Records contained in a dataset
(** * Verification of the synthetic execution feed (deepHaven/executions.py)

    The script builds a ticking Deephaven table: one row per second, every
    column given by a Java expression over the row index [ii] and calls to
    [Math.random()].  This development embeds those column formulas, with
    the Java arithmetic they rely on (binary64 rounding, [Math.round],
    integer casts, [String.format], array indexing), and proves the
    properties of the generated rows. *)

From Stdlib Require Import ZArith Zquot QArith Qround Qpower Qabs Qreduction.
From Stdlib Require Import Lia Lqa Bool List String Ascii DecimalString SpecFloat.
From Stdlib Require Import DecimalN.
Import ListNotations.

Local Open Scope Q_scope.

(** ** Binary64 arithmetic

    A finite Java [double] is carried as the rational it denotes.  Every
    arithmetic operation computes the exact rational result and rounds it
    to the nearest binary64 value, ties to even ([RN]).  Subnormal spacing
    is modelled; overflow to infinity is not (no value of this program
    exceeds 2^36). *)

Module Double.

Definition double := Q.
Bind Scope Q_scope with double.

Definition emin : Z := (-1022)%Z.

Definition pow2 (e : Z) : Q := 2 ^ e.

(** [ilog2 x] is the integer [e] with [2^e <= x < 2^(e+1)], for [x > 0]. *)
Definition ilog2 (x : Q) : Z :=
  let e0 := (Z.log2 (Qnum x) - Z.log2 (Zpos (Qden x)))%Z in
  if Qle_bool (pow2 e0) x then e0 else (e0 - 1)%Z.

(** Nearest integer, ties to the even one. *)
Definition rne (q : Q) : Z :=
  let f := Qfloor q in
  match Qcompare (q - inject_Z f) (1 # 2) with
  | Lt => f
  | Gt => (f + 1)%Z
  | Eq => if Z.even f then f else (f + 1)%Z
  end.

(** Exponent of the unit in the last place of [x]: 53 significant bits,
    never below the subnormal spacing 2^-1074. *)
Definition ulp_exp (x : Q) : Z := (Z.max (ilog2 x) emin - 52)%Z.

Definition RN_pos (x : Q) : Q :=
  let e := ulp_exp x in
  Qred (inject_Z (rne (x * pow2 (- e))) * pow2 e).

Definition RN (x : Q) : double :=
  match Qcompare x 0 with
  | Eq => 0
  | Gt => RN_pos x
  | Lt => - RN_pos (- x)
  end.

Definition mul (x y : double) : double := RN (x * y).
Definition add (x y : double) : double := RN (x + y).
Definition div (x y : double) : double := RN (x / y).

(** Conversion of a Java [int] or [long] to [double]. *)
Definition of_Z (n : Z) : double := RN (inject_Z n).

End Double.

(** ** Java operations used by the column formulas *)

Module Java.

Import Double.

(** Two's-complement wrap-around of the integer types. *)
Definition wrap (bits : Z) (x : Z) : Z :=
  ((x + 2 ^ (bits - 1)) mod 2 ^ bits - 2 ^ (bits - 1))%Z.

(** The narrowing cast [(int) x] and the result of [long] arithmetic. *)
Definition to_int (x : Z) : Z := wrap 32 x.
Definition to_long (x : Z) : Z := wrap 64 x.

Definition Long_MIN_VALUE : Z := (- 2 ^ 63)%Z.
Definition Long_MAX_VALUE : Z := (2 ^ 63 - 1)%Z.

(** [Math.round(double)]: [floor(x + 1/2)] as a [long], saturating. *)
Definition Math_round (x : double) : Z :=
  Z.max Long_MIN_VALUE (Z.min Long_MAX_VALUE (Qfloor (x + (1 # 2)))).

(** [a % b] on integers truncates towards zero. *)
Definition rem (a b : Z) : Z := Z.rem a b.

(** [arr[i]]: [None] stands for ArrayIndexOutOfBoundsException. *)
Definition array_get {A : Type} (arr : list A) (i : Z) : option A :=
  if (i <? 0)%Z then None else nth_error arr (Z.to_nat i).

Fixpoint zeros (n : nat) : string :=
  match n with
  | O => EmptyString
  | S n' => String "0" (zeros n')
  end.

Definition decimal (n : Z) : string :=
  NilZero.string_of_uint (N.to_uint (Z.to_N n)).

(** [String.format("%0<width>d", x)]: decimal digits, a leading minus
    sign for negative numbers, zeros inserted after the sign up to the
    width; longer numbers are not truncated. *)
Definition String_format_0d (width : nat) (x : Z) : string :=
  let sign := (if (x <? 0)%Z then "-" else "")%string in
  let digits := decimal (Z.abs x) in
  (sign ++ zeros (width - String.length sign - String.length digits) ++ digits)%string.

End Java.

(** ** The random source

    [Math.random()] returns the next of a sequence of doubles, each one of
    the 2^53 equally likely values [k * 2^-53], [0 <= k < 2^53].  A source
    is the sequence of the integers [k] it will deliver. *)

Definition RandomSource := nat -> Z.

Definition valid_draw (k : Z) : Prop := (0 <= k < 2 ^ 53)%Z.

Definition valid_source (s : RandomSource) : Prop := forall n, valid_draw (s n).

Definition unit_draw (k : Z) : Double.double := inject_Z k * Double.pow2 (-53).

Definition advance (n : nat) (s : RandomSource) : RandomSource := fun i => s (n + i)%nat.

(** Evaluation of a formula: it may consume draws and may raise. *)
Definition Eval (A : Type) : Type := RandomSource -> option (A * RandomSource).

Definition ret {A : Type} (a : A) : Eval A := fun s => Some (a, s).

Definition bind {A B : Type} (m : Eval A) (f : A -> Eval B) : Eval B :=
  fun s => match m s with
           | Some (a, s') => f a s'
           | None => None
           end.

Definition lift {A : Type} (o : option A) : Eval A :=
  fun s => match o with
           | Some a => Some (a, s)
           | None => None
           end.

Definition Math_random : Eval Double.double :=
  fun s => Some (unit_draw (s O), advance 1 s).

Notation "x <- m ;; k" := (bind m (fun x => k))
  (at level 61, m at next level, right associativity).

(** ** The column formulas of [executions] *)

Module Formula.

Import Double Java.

WORK INSTRUCTION
Wherever the string "result" occurs in the records, copy the line it is in.

ANSWER TO THIS TASK
    arithmetic operation computes the exact rational result and rounds it
(** The narrowing cast [(int) x] and the result of [long] arithmetic. *)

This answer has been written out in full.